**REQUIREMENT**
Return, word for word, only the lines of the data below that lie between the line with "- pose proof" and the line with "destruct l as", those two lines included.

**DATA SUPPLIED**
(** X15.  [list_data] returns a summary only for a frame of 11 or 12
    columns that has all eleven columns of a hit, and the q-value column
    when the flag is set; the summary then has 11 lists, or 12 with the
    flag. *)
Theorem list_data_success {A} (data : DataFrame A) (qvalue : bool)
    (summary : list (list A)) :
  list_data data qvalue tt = (Ok summary, tt) →
  (11 ≤ length (df_columns data) ≤ 12)%nat ∧
  Forall (λ c, LStr c ∈ df_columns data) hit_names ∧
  (qvalue = true → LStr "q-value" ∈ df_columns data) ∧
  length summary = (if qvalue then 12%nat else 11%nat).
Proof.
  unfold list_data. intros E.
  do 13 list_data_inv E.
  apply bind_Ok_inv in E as (qv & s1 & Eq & E).
  assert ((qvalue = true → LStr "q-value" ∈ df_columns data) ∧ s1 = tt) as [Hq ->].
  { destruct qvalue.
    - apply DataFrame_getitem_Ok_inv in Eq as [? ->]. done.
    - inversion Eq. done. }
  do 11 list_data_inv E.
  apply bind_Ok_inv in E as (u & s2 & _ & E).
  inversion E; subst summary.
  split; [lia|]. split; [|split; [done | by destruct qvalue]].
  unfold hit_names. repeat (apply Forall_cons; split; [done|]). apply Forall_nil.
  done.
Qed.

Lemma list_data_success_witness :
  Forall (λ c, LStr c ∈ df_columns hits12) hit_names ∧
  LStr "q-value" ∈ df_columns hits12.
Proof.
  destruct (list_data_success hits12 true (df_data hits12)) as (_ & F & Q & _).
  - reflexivity.
  - split; [exact F | exact (Q eq_refl)].
Defined.

(** X16.  A frame with fewer than 11 or more than 12 columns makes
    [list_data] fail an assertion, whatever its columns are. *)
Theorem list_data_column_count {A} (data : DataFrame A) (qvalue : bool) :
  ¬ (11 ≤ length (df_columns data) ≤ 12)%nat →
  list_data data qvalue tt = (Raise (AssertionError ""), tt).
Proof.
  intros Hn. unfold list_data.
  destruct (decide (length (df_columns data) ≤ 12)%nat) as [Hle|Hgt].
  - eapply bind_ok_eq; [by apply py_assert_true | cbv beta].
    apply bind_raise. apply py_assert_false. lia.
  - apply bind_raise. by apply py_assert_false.
Qed.

Lemma list_data_column_count_witness :
  list_data (mkDataFrame (hit_columns ++ [LStr "q-value"; LStr "extra"])
               [] (replicate 13 ([] : list string))) true tt
  = (Raise (AssertionError ""), tt).
Proof.
  apply list_data_column_count. simpl. lia.
Defined.

(** X17.  With the flag set, a well-formed frame that has the eleven
    columns of a hit and a twelfth column that is not named q-value
    makes [list_data] raise [KeyError] for q-value; with the flag unset
    the same frame gives its eleven columns. *)
Theorem list_data_missing_qvalue {A} (data : DataFrame A) :
  wf_DataFrame data →
  (11 ≤ length (df_columns data) ≤ 12)%nat →
  Forall (λ c, LStr c ∈ df_columns data) hit_names →
  LStr "q-value" ∉ df_columns data →
  list_data data true tt = (Raise (KeyError "q-value"), tt) ∧
  list_data data false tt = (Ok (map (column data) hit_names), tt).
Proof.
  intros Hwf [Hlo Hhi] Hcols Hq.
  unfold hit_names in Hcols. rewrite !Forall_cons in Hcols.
  destruct Hcols as (H1 & H2 & H3 & H4 & H5 & H6 & H7 & H8 & H9 & H10 & H11 & _).
  split.
  - unfold list_data.
    do 13 list_data_step Hwf.
    apply bind_raise. by apply DataFrame_getitem_missing.
  - pose proof (λ c Hc, proj2 (DataFrame_getitem_ok (S:=unit) data c tt Hwf Hc))
      as Hlen.
    pose proof (Hlen _ H1) as L1. pose proof (Hlen _ H2) as L2.
    pose proof (Hlen _ H3) as L3. pose proof (Hlen _ H4) as L4.
    pose proof (Hlen _ H5) as L5. pose proof (Hlen _ H6) as L6.
    pose proof (Hlen _ H7) as L7. pose proof (Hlen _ H8) as L8.
    pose proof (Hlen _ H9) as L9. pose proof (Hlen _ H10) as L10.
    pose proof (Hlen _ H11) as L11.
    unfold list_data.
    do 13 list_data_step Hwf.
    eapply bind_ok_eq; [reflexivity | cbv beta].
    do 11 list_data_step Hwf.
    eapply bind_ok_eq; [reflexivity | cbv beta]. reflexivity.
Qed.

Lemma list_data_missing_qvalue_witness :
  list_data hits11 true tt = (Raise (KeyError "q-value"), tt).
Proof.
  destruct (list_data_missing_qvalue hits11) as [E _].
  - split; [apply (bool_decide_unpack _); by vm_compute|].
    split; [reflexivity | repeat constructor].
  - simpl; lia.
  - apply (bool_decide_unpack _). by vm_compute.
  - apply (bool_decide_unpack _). by vm_compute.
  - exact E.
Defined.

(** ** compute_minValue as a bound *)

Lemma fold_right_Qmin_le_init (y : Q) (l : list Q) :
  (fold_right Qmin y l <= y)%Q.
Proof.
  induction l as [|z l IH]; simpl; [apply Qle_refl|].
  eapply Qle_trans; [apply Q.le_min_r | exact IH].
Qed.

Lemma fold_right_Qmin_le_elem (y x : Q) (l : list Q) :
  x ∈ l → (fold_right Qmin y l <= x)%Q.
Proof.
  induction l as [|z l IH]; intros Hx; [by apply elem_of_nil in Hx|].
  simpl. apply elem_of_cons in Hx as [->|Hx].
  - apply Q.le_min_l.
  - eapply Qle_trans; [apply Q.le_min_r | by apply IH].
Qed.

Lemma least_le (l : list Q) (x : Q) : x ∈ l → (least l <= x)%Q.
Proof.
  destruct l as [|y l]; intros Hx; [by apply elem_of_nil in Hx|].
  simpl. apply elem_of_cons in Hx as [->|Hx].
  - apply fold_right_Qmin_le_init.
  - by apply fold_right_Qmin_le_elem.
Qed.

Lemma Qmin_cases (x y : Q) : Qmin x y = x ∨ Qmin x y = y.
Proof.
  unfold Qmin, GenericMinMax.gmin. destruct (x ?= y)%Q; auto.
Qed.

Lemma fold_right_Qmin_elem (y : Q) (l : list Q) :
  fold_right Qmin y l ∈ y :: l.
Proof.
  induction l as [|z l IH]; simpl; [left|].
  destruct (Qmin_cases z (fold_right Qmin y l)) as [->| ->].
  - right. left.
  - apply elem_of_cons in IH as [->|IH]; [left | right; by right].
Qed.

Lemma fold_left_Qmin_elem (y : Q) (l : list Q) :
  fold_left Qmin l y ∈ y :: l.
Proof.
  revert y. induction l as [|z l IH]; intros y; simpl; [left|].
  specialize (IH (Qmin y z)). apply elem_of_cons in IH as [->|IH].
  - destruct (Qmin_cases y z) as [->| ->]; [left | right; left].
  - right. by right.
Qed.

Lemma sum_Q_monotone (l1 l2 : list Q) :
  Forall2 Qle l1 l2 → (sum_Q l1 <= sum_Q l2)%Q.
Proof.
  induction 1 as [|x y l1 l2 Hxy _ IH]; simpl; [apply Qle_refl|].
  by apply Qplus_le_compat.
Qed.

(** X18.  When the sum of the library never decreases as a term grows
    (as a floating-point sum taken in a fixed order does not), the value
    [compute_minValue] stores is the sum of one entry from each column,
    the least of the column, and is at most the sum of any other choice of
    one entry from each column. *)
Theorem compute_minValue_lower_bound (np_sum : list Q → Q) (m : Motif)
    (choice : list Q) :
  (∀ l1 l2, Forall2 Qle l1 l2 → (np_sum l1 <= np_sum l2)%Q) →
  Forall2 (λ col x, x ∈ col) (df_data (_count_matrix m)) choice →
  ∃ least_choice,
    compute_minValue np_sum m
    = (Ok tt, set_min_val_attr (Fin (np_sum least_choice)) m) ∧
    Forall2 (λ col x, x ∈ col) (df_data (_count_matrix m)) least_choice ∧
    Forall2 Qle least_choice choice ∧
    (np_sum least_choice <= np_sum choice)%Q.
Proof.
  intros Hmono Hch.
  assert (∃ lc, omap id (map Series_min (df_data (_count_matrix m))) = lc ∧
                Forall2 (λ col x, x ∈ col) (df_data (_count_matrix m)) lc ∧
                Forall2 Qle lc choice) as (lc & Hlc & Hin & Hle).
  { induction Hch as [|col x cols choice Hx _ (lc & Hlc & Hin & Hle)].
    - exists []. repeat split; constructor.
    - destruct col as [|y col]; [by apply elem_of_nil in Hx|].
      exists (fold_left Qmin col y :: lc). split; [|split].
      + rewrite <- Hlc. reflexivity.
      + constructor; [apply fold_left_Qmin_elem | exact Hin].
      + constructor; [|exact Hle].
        rewrite fold_left_Qmin. by apply (least_le (y :: col)). }
  exists lc. split; [|split; [done|split; [done | by apply Hmono]]].
  rewrite compute_minValue_eq. unfold Series_sum, DataFrame_min.
  by rewrite Hlc.
Qed.

Lemma compute_minValue_lower_bound_witness :
  ∃ least_choice,
    compute_minValue sum_Q motif_a
    = (Ok tt, set_min_val_attr (Fin (sum_Q least_choice)) motif_a) ∧
    (sum_Q least_choice <= sum_Q [1 # 2; 1 # 2; 0; 0])%Q.
Proof.
  destruct (compute_minValue_lower_bound sum_Q motif_a [1 # 2; 1 # 2; 0; 0]%Q)
    as (lc & E & _ & _ & Hle).
  - apply sum_Q_monotone.
  - repeat constructor.
  - exists lc. split; [exact E | exact Hle].
Defined.

(** ** Strings *)

Lemma str_append_cons (a : ascii) (s t : string) :
  String a s +:+ t = String a (s +:+ t).
Proof. reflexivity. Qed.

Lemma str_append_nil_r (s : string) : s +:+ "" = s.
Proof.
  induction s as [|a s IH]; [done|]. by rewrite str_append_cons, IH.
Qed.

Lemma str_append_assoc (s t u : string) : (s +:+ t) +:+ u = s +:+ (t +:+ u).
Proof.
  induction s as [|a s IH]; [done|]. by rewrite !str_append_cons, IH.
Qed.

Lemma str_length_append (s t : string) :
  String.length (s +:+ t) = (String.length s + String.length t)%nat.
Proof.
  induction s as [|a s IH]; [done|]. rewrite str_append_cons. simpl.
  by rewrite IH.
Qed.

Lemma split_on_last_is_Some (sep : ascii) (s cur : string) :
  is_Some (last (split_on sep s cur)).
Proof.
  revert cur. induction s as [|c s IH]; intros cur; simpl; [by eexists|].
  destruct (Ascii.eqb c sep); [|apply IH].
  rewrite last_cons. destruct (IH ""%string) as [y ->]. by eexists.
Qed.

Lemma split_on_last_cons (sep : ascii) (s cur x : string) :
  last (x :: split_on sep s cur) = last (split_on sep s cur).
Proof.
  rewrite last_cons. by destruct (split_on_last_is_Some sep s cur) as [y ->].
Qed.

**ANSWER BOX**
  - pose proof (λ c Hc, proj2 (DataFrame_getitem_ok (S:=unit) data c tt Hwf Hc))
      as Hlen.
    pose proof (Hlen _ H1) as L1. pose proof (Hlen _ H2) as L2.
    pose proof (Hlen _ H3) as L3. pose proof (Hlen _ H4) as L4.
    pose proof (Hlen _ H5) as L5. pose proof (Hlen _ H6) as L6.
    pose proof (Hlen _ H7) as L7. pose proof (Hlen _ H8) as L8.
    pose proof (Hlen _ H9) as L9. pose proof (Hlen _ H10) as L10.
    pose proof (Hlen _ H11) as L11.
    unfold list_data.
    do 13 list_data_step Hwf.
    eapply bind_ok_eq; [reflexivity | cbv beta].
    do 11 list_data_step Hwf.
    eapply bind_ok_eq; [reflexivity | cbv beta]. reflexivity.
Qed.

Lemma list_data_missing_qvalue_witness :
  list_data hits11 true tt = (Raise (KeyError "q-value"), tt).
Proof.
  destruct (list_data_missing_qvalue hits11) as [E _].
  - split; [apply (bool_decide_unpack _); by vm_compute|].
    split; [reflexivity | repeat constructor].
  - simpl; lia.
  - apply (bool_decide_unpack _). by vm_compute.
  - apply (bool_decide_unpack _). by vm_compute.
  - exact E.
Defined.

(** ** compute_minValue as a bound *)

Lemma fold_right_Qmin_le_init (y : Q) (l : list Q) :
  (fold_right Qmin y l <= y)%Q.
Proof.
  induction l as [|z l IH]; simpl; [apply Qle_refl|].
  eapply Qle_trans; [apply Q.le_min_r | exact IH].
Qed.

Lemma fold_right_Qmin_le_elem (y x : Q) (l : list Q) :
  x ∈ l → (fold_right Qmin y l <= x)%Q.
Proof.
  induction l as [|z l IH]; intros Hx; [by apply elem_of_nil in Hx|].
  simpl. apply elem_of_cons in Hx as [->|Hx].
  - apply Q.le_min_l.
  - eapply Qle_trans; [apply Q.le_min_r | by apply IH].
Qed.

Lemma least_le (l : list Q) (x : Q) : x ∈ l → (least l <= x)%Q.
Proof.
  destruct l as [|y l]; intros Hx; [by apply elem_of_nil in Hx|].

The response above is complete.